====== Data extracts ======

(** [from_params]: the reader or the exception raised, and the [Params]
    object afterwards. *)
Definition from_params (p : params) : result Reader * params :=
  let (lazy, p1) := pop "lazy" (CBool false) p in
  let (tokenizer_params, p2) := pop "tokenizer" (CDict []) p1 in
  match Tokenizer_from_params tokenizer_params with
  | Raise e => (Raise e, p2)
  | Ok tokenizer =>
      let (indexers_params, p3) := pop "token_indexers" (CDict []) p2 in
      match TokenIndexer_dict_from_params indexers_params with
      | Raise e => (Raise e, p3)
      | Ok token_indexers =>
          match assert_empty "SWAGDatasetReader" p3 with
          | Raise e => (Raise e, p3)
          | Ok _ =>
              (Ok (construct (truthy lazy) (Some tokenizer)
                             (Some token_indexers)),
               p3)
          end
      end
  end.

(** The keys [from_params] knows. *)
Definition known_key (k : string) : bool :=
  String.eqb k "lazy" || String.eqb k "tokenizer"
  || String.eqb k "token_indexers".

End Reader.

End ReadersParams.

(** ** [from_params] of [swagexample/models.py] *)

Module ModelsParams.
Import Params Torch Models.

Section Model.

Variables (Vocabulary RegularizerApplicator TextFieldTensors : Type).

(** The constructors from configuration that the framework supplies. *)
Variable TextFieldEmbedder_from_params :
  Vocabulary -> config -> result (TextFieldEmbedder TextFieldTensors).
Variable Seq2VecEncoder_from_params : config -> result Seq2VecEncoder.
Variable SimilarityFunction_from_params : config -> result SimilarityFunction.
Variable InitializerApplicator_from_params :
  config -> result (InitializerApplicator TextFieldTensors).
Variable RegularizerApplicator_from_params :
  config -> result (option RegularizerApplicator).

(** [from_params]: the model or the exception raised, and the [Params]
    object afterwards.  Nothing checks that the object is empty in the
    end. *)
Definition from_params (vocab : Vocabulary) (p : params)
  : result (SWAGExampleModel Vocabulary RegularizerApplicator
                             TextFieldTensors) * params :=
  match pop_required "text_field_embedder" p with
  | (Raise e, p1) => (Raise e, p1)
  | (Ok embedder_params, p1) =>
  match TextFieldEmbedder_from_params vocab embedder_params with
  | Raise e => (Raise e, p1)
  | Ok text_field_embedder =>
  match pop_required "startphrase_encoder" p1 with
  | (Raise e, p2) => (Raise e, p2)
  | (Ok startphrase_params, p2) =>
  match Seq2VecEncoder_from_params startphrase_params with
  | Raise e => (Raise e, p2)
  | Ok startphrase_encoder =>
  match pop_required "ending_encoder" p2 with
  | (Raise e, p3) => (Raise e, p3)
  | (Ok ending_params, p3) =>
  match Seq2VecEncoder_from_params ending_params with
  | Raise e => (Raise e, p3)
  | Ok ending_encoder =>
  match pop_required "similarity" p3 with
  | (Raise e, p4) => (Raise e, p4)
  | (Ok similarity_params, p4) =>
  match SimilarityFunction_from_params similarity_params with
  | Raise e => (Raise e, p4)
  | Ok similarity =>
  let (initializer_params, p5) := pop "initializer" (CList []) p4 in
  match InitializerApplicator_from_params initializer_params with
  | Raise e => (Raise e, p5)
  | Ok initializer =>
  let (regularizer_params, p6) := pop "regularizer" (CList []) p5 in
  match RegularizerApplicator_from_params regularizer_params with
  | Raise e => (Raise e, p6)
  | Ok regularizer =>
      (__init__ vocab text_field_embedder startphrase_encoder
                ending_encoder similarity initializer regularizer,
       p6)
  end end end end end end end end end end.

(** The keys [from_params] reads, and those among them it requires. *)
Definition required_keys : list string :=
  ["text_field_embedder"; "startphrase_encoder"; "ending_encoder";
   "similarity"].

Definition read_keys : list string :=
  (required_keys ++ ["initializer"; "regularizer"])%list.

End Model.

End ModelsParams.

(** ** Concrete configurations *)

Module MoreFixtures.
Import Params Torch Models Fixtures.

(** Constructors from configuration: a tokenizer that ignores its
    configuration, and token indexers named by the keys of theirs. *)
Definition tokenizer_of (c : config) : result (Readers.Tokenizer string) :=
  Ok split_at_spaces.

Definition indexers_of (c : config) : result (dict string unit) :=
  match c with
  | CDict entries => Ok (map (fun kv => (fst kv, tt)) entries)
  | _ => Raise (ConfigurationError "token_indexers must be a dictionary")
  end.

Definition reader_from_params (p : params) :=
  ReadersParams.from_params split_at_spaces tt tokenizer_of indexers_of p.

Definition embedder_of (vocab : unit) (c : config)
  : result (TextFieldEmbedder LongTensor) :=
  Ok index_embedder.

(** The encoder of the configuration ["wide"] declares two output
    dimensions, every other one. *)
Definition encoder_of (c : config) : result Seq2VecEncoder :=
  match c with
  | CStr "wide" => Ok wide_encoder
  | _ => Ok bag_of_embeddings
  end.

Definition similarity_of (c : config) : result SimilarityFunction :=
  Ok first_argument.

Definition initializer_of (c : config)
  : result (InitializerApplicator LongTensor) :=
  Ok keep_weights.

======
====== Data extracts ======

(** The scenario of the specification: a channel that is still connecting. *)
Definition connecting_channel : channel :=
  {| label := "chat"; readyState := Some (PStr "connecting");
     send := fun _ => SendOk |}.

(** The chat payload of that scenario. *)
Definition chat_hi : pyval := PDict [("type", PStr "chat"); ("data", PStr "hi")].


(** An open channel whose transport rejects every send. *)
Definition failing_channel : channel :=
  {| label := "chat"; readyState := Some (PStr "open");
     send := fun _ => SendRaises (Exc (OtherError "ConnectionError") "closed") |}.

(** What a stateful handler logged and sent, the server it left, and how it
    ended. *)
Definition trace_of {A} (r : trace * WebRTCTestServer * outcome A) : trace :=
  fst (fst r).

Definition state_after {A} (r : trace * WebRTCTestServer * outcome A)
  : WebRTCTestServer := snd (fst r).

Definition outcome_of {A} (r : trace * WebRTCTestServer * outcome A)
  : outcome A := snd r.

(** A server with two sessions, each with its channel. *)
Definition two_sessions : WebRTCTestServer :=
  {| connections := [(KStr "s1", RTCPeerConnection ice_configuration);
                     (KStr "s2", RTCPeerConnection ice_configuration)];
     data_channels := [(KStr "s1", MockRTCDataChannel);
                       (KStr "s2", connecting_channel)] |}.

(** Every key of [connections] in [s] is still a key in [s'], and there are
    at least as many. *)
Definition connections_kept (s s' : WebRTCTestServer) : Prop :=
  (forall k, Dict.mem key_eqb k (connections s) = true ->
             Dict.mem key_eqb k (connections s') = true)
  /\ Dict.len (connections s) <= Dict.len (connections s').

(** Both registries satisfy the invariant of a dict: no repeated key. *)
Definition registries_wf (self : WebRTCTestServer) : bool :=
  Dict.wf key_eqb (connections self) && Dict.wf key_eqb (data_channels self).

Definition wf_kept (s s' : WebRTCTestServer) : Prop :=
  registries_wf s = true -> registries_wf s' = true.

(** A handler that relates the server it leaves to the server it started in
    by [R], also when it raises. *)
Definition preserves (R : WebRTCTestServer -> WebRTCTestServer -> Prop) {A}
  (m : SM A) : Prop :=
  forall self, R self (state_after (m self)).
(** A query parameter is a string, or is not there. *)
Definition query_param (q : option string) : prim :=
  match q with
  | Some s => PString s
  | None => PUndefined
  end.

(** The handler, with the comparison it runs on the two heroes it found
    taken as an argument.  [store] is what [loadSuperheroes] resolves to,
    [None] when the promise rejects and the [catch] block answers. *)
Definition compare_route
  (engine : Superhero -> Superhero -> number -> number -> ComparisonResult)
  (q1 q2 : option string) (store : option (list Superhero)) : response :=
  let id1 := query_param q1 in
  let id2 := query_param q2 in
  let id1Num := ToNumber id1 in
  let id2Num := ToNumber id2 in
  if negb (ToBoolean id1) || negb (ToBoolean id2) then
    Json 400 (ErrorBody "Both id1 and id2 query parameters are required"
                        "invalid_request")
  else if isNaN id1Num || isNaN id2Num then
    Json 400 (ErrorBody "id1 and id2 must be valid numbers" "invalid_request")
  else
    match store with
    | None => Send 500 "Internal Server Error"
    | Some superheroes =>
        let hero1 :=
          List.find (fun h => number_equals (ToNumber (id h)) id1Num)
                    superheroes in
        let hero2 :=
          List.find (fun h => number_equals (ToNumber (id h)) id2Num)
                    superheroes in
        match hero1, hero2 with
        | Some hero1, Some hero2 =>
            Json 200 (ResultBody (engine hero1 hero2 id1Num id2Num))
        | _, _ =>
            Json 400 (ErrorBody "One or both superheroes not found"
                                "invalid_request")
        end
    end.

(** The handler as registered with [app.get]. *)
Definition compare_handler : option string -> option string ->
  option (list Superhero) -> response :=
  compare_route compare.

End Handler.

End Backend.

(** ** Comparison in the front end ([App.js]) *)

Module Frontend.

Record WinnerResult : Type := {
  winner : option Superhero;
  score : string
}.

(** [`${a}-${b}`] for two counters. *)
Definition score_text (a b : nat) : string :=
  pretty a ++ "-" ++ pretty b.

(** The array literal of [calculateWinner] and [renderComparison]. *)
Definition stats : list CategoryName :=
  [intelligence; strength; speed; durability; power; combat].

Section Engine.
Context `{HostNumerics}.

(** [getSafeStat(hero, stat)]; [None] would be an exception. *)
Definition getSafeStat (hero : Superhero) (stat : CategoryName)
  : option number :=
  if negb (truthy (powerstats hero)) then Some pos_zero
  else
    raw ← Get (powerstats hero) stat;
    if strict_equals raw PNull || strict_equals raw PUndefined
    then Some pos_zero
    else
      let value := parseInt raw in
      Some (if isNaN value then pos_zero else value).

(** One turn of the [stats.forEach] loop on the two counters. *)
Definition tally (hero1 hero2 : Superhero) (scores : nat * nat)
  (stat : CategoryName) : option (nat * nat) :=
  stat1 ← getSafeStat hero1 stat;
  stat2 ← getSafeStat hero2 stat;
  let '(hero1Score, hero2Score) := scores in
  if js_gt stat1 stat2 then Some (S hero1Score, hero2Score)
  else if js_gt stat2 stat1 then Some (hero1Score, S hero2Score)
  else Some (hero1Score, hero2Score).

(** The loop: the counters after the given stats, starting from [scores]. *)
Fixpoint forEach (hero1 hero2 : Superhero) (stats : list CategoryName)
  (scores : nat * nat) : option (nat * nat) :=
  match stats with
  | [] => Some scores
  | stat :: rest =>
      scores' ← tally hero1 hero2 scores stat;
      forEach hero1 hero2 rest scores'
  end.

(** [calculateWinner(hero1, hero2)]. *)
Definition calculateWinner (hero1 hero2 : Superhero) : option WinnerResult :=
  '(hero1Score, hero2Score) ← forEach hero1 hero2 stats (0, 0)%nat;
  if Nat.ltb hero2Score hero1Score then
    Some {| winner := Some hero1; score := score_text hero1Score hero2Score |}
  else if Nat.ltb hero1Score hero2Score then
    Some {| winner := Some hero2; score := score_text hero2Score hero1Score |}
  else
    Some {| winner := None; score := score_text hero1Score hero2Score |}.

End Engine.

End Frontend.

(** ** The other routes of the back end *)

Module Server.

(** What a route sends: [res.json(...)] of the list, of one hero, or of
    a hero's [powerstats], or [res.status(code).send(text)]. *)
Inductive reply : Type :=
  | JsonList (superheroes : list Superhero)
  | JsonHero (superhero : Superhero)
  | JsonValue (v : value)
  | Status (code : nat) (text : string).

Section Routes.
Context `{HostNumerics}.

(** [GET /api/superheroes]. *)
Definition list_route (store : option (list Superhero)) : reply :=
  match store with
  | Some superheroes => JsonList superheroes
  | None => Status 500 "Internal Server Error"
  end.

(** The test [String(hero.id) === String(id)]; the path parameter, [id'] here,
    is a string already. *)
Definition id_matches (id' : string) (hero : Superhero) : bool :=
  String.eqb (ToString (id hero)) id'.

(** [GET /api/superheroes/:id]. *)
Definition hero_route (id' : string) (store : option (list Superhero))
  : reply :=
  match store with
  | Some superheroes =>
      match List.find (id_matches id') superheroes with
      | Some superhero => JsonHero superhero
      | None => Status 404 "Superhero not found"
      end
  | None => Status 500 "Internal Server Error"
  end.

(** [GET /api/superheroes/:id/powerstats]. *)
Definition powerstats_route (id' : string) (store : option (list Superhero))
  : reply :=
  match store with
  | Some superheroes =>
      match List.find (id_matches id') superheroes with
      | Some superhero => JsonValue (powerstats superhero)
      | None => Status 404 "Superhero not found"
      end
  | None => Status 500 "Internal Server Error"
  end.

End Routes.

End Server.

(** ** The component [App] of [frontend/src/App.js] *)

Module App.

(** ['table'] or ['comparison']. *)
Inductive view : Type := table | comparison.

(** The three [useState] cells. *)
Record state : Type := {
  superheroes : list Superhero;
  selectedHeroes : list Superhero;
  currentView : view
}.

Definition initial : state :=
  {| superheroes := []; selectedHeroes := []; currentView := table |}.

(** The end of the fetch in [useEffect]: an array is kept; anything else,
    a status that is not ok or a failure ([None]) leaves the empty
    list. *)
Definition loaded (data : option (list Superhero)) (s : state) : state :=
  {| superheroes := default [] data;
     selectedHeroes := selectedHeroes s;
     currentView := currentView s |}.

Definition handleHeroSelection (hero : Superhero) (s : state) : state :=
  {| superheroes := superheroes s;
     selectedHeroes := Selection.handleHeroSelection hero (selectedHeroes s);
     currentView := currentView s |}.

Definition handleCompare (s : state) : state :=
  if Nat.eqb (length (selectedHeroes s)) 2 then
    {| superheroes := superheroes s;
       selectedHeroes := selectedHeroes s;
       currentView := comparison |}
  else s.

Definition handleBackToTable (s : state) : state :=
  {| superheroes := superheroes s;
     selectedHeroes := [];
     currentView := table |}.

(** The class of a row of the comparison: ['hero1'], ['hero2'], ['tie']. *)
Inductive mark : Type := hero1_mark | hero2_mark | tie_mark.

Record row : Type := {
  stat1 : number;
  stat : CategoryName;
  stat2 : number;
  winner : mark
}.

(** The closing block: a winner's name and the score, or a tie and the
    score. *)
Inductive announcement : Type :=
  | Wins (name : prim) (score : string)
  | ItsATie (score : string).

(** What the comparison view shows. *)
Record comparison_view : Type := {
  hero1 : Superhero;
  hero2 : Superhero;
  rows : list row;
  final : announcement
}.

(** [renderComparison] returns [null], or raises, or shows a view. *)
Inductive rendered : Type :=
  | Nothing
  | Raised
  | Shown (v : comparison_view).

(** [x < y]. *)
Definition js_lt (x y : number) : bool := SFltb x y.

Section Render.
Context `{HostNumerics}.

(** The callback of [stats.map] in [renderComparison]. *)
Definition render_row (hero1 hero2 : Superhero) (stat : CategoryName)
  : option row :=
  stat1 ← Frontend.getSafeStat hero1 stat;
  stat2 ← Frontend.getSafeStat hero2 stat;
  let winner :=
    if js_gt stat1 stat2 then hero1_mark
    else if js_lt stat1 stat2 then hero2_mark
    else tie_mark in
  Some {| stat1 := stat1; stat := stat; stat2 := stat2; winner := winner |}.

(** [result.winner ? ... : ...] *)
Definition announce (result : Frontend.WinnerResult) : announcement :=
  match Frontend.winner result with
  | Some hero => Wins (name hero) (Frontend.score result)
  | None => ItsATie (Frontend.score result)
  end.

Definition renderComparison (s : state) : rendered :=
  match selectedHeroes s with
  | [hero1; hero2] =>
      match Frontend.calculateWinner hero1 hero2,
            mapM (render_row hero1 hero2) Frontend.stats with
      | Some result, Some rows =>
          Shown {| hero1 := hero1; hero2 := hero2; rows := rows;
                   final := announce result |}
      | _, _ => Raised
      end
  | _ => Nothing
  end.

======

◆ **Exercise instructions**: Copy every line of the listing that includes the string "scores".

◆ **Result below**:
Definition tally (hero1 hero2 : Superhero) (scores : nat * nat)
  let '(hero1Score, hero2Score) := scores in
(** The loop: the counters after the given stats, starting from [scores]. *)
  (scores : nat * nat) : option (nat * nat) :=
  | [] => Some scores
      scores' ← tally hero1 hero2 scores stat;
      forEach hero1 hero2 rest scores'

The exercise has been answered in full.